• _THE PROBLEM_
Please output exactly the part of the records below that opens with the line containing "- [Date.now()] is" and closes with the line containing "calls do not throw.", both lines included, and nothing else.

[Collected data entries]
(** * Tile cache and refresh-pause logic of Wplace-SkirkMarble

    Shallow embedding of the tile manager (cache-key derivation, the smart
    LRU cache, the frozen tile cache and the pause switch) together with the
    settings accessors it imports from [settingsManager.js].

    Conventions of the embedding
    - JavaScript integers are [Z]; strings are [string]; [null]/[undefined]
      is [None].
    - A JavaScript [Map] is an association list kept in insertion order with
      at most one entry per key (module [JsMap]).
    - [Date.now()] is an input of every operation that reads the clock.
    - The storage back ends ([GM_*Value], [localStorage]) are records of typed
      slots, a slot holding the value whose JSON text the code stores; storage
      calls do not throw.
    - The [async] wrapper around the host's [drawTemplateOnTile] has a single
      suspension point (the [await] on the captured function); it is split
      into the part before and the part after that point. *)

From Stdlib Require Import ZArith List String Ascii DecimalString Lia Bool.
From Stdlib Require Import Permutation OrderedTypeEx.
From Stdlib Require DecimalPos DecimalZ DecimalFacts Sorted.
Import ListNotations.

Local Open Scope string_scope.
Local Open Scope list_scope.
Local Open Scope Z_scope.

(** ** JavaScript primitives used by the tile manager *)

Module Js.

(** [Number.prototype.toString] on an integer. *)
Definition toString (n : Z) : string :=
  NilZero.string_of_int (Z.to_int n).

Fixpoint repeat0 (n : nat) : string :=
  match n with
  | O => EmptyString
  | S n' => String "0"%char (repeat0 n')
  end.

(** [s.padStart(width, '0')]. *)
Definition padStart (width : nat) (s : string) : string :=
  (repeat0 (width - String.length s) ++ s)%string.

(** [Array.prototype.sort()] without comparator on an array of strings:
    ascending by code unit.  The array is built by insertion from the
    right; for a total order on strings the result does not depend on the
    algorithm. *)
Fixpoint insertString (x : string) (l : list string) : list string :=
  match l with
  | [] => [x]
  | y :: l' => if String.leb x y then x :: l else y :: insertString x l'
  end.

Fixpoint sortStrings (l : list string) : list string :=
  match l with
  | [] => []
  | x :: l' => insertString x (sortStrings l')
  end.

(** [Array.prototype.join(sep)]. *)
Definition join (sep : string) (l : list string) : string :=
  String.concat sep l.

End Js.

(** ** Data handled by the tile manager *)

(** A [Blob]: its byte size, its MIME type and an opaque handle on its
    bytes. *)
Record Blob := mkBlob {
  size : Z;
  type : string;
  content : nat
}.

(** A tile value as it flows through the caches: a blob, or [None] for
    [null]/[undefined]. *)
Definition Tile := option Blob.

(** JavaScript truthiness of a tile value (an object is truthy). *)
Definition truthy (t : Tile) : bool :=
  match t with Some _ => true | None => false end.

(** [tileCoords] is either an array [[x, y]] of integers or a string. *)
Inductive Coords :=
| CoordsArray (x y : Z)
| CoordsString (s : string).

(** A template as seen by the key builder; an absent property is [None]. *)
Record Template := mkTemplate {
  name : option string;
  sortID : option Z;
  enabled : option bool
}.

(** ** Cache keys *)

(** The coordinate key computed identically at lines 83-85, 281-283,
    312-314 and 349-351. *)
Definition coordsKey (tileCoords : Coords) : string :=
  match tileCoords with
  | CoordsArray x y =>
      (Js.padStart 4 (Js.toString x) ++ "," ++ Js.padStart 4 (Js.toString y))%string
  | CoordsString s => s
  end.

(** [template.enabled !== false] *)
Definition isActive (t : Template) : bool :=
  match enabled t with
  | Some false => false
  | _ => true
  end.

(** [template.name || 'unnamed'] *)
Definition nameOrDefault (t : Template) : string :=
  match name t with
  | Some EmptyString | None => "unnamed"
  | Some n => n
  end.

(** [template.sortID || 0] *)
Definition sortIDOrDefault (t : Template) : Z :=
  match sortID t with
  | Some n => n
  | None => 0
  end.

(** The template literal [`${name}_${sortID}`]. *)
Definition templateLabel (t : Template) : string :=
  (nameOrDefault t ++ "_" ++ Js.toString (sortIDOrDefault t))%string.

Definition templateHash (templateArray : option (list Template)) : string :=
  match templateArray with
  | Some ((_ :: _) as ts) =>
      Js.join "|" (Js.sortStrings (map templateLabel (filter isActive ts)))
  | _ => ""
  end.

Definition contentHash (tileBlob : Tile) : string :=
  match tileBlob with
  | Some b =>
      if size b =? 0 then "nodata"
      else (Js.toString (size b) ++ "_" ++ type b)%string
  | None => "nodata"
  end.

Definition generateCacheKey (tileCoords : Coords)
    (templateArray : option (list Template)) (tileBlob : Tile) : string :=
  (coordsKey tileCoords ++ "_" ++ templateHash templateArray ++ "_"
     ++ contentHash tileBlob)%string.

(** ** JavaScript [Map] *)

Module JsMap.
Section Operations.
Context {V : Type}.

(** [m.set(k, v)]: an existing key keeps its place, a new key goes last. *)
Fixpoint set (k : string) (v : V) (m : list (string * V)) : list (string * V) :=
  match m with
  | [] => [(k, v)]
  | (k', v') :: m' =>
      if String.eqb k' k then (k', v) :: m' else (k', v') :: set k v m'
  end.

Fixpoint get (k : string) (m : list (string * V)) : option V :=
  match m with
  | [] => None
  | (k', v') :: m' => if String.eqb k' k then Some v' else get k m'
  end.

Definition has (k : string) (m : list (string * V)) : bool :=
  match get k m with Some _ => true | None => false end.

Definition delete (k : string) (m : list (string * V)) : list (string * V) :=
  filter (fun e => negb (String.eqb (fst e) k)) m.

Definition size (m : list (string * V)) : Z := Z.of_nat (List.length m).

Definition keys (m : list (string * V)) : list string := map fst m.

(** [m.keys().next().value] *)
Definition firstKey (m : list (string * V)) : option string :=
  match m with
  | [] => None
  | (k, _) :: _ => Some k
  end.
End Operations.
End JsMap.

(** [m.get(k)] as a tile value: [undefined] when the key is absent. *)
Definition getTile (k : string) (m : list (string * Tile)) : Tile :=
  match JsMap.get k m with
  | Some v => v
  | None => None
  end.

(** ** Settings storage ([settingsManager.js]) *)

(** The userscript-manager storage, when [GM_getValue]/[GM_setValue] exist. *)
Record GMStorage := mkGM {
  gm_bmTileRefreshPaused : option bool;
  gm_bmSmartTileCache : option bool
}.

Record LocalStorage := mkLS {
  ls_bmTileRefreshPaused : option bool;
  ls_bmSmartTileCache : option bool;
  ls_bmSmartTileCacheStats : option (Z * Z);   (* {hits, misses} *)
  ls_bmSmartTileCacheVersion : option string
}.

(** ** Module state of the tile manager *)

(** The functions that can sit in [templateManager.drawTemplateOnTile]. *)
Inductive DrawFn :=
| HostDraw          (* the host's own compositing method *)
| InitWrapper       (* the wrapper built at lines 261-294 *)
| PausedDraw        (* the paused version, lines 310-325 *)
| ResumedWrapper.   (* the wrapper built at lines 329-362 *)

(** How the promise awaited by a wrapper settles. *)
Inductive Outcome :=
| Resolved (result : Tile)
| Rejected (reason : string).

(** A wrapper suspended at its [await]: the locals it still needs, and the
    outcome when the captured function has already produced it. *)
Record Pending := mkPending {
  p_cacheKey : string;
  p_tileCoords : Coords;
  p_settled : option Outcome
}.

Record World := mkWorld {
  tileRefreshPaused : bool;
  originalDrawTemplateOnTile : option DrawFn;
  frozenTileCache : list (string * Tile);
  isCapturingState : bool;
  smartTileCacheEnabled : bool;
  smartTileCache : list (string * Tile);
  cacheAccessOrder : list (string * Z);
  cacheHits : Z;
  cacheMisses : Z;
  lastCanvasChangeTime : Z;
  (* the surroundings the module acts on *)
  drawTemplateOnTile : DrawFn;          (* templateManager.drawTemplateOnTile *)
  gmStorage : option GMStorage;         (* None: no GM_* functions *)
  localStorage : LocalStorage;
  inflight : list Pending               (* wrappers waiting at their await *)
}.

Definition maxCacheSize : Z := 500.
Definition cacheVersion : string := "1.0".

Definition set_tileRefreshPaused (b : bool) (w : World) : World :=
  let '(mkWorld _ o f c e s a h m t d g l i) := w in mkWorld b o f c e s a h m t d g l i.
Definition set_originalDrawTemplateOnTile (o : option DrawFn) (w : World) : World :=
  let '(mkWorld p _ f c e s a h m t d g l i) := w in mkWorld p o f c e s a h m t d g l i.
Definition set_frozenTileCache (f : list (string * Tile)) (w : World) : World :=
  let '(mkWorld p o _ c e s a h m t d g l i) := w in mkWorld p o f c e s a h m t d g l i.
Definition set_smartTileCacheEnabled (e : bool) (w : World) : World :=
  let '(mkWorld p o f c _ s a h m t d g l i) := w in mkWorld p o f c e s a h m t d g l i.
Definition set_smartTileCache (s : list (string * Tile)) (w : World) : World :=
  let '(mkWorld p o f c e _ a h m t d g l i) := w in mkWorld p o f c e s a h m t d g l i.
Definition set_cacheAccessOrder (a : list (string * Z)) (w : World) : World :=
  let '(mkWorld p o f c e s _ h m t d g l i) := w in mkWorld p o f c e s a h m t d g l i.
Definition set_cacheHits (h : Z) (w : World) : World :=
  let '(mkWorld p o f c e s a _ m t d g l i) := w in mkWorld p o f c e s a h m t d g l i.
Definition set_cacheMisses (m : Z) (w : World) : World :=
  let '(mkWorld p o f c e s a h _ t d g l i) := w in mkWorld p o f c e s a h m t d g l i.
Definition set_lastCanvasChangeTime (t : Z) (w : World) : World :=
  let '(mkWorld p o f c e s a h m _ d g l i) := w in mkWorld p o f c e s a h m t d g l i.
Definition set_drawTemplateOnTile (d : DrawFn) (w : World) : World :=
  let '(mkWorld p o f c e s a h m t _ g l i) := w in mkWorld p o f c e s a h m t d g l i.
Definition set_gmStorage (g : option GMStorage) (w : World) : World :=
  let '(mkWorld p o f c e s a h m t d _ l i) := w in mkWorld p o f c e s a h m t d g l i.
Definition set_localStorage (l : LocalStorage) (w : World) : World :=
  let '(mkWorld p o f c e s a h m t d g _ i) := w in mkWorld p o f c e s a h m t d g l i.
Definition set_inflight (i : list Pending) (w : World) : World :=
  let '(mkWorld p o f c e s a h m t d g l _) := w in mkWorld p o f c e s a h m t d g l i.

• _TASK OUTPUT_
    - [Date.now()] is an input of every operation that reads the clock.
    - The storage back ends ([GM_*Value], [localStorage]) are records of typed
      slots, a slot holding the value whose JSON text the code stores; storage
      calls do not throw.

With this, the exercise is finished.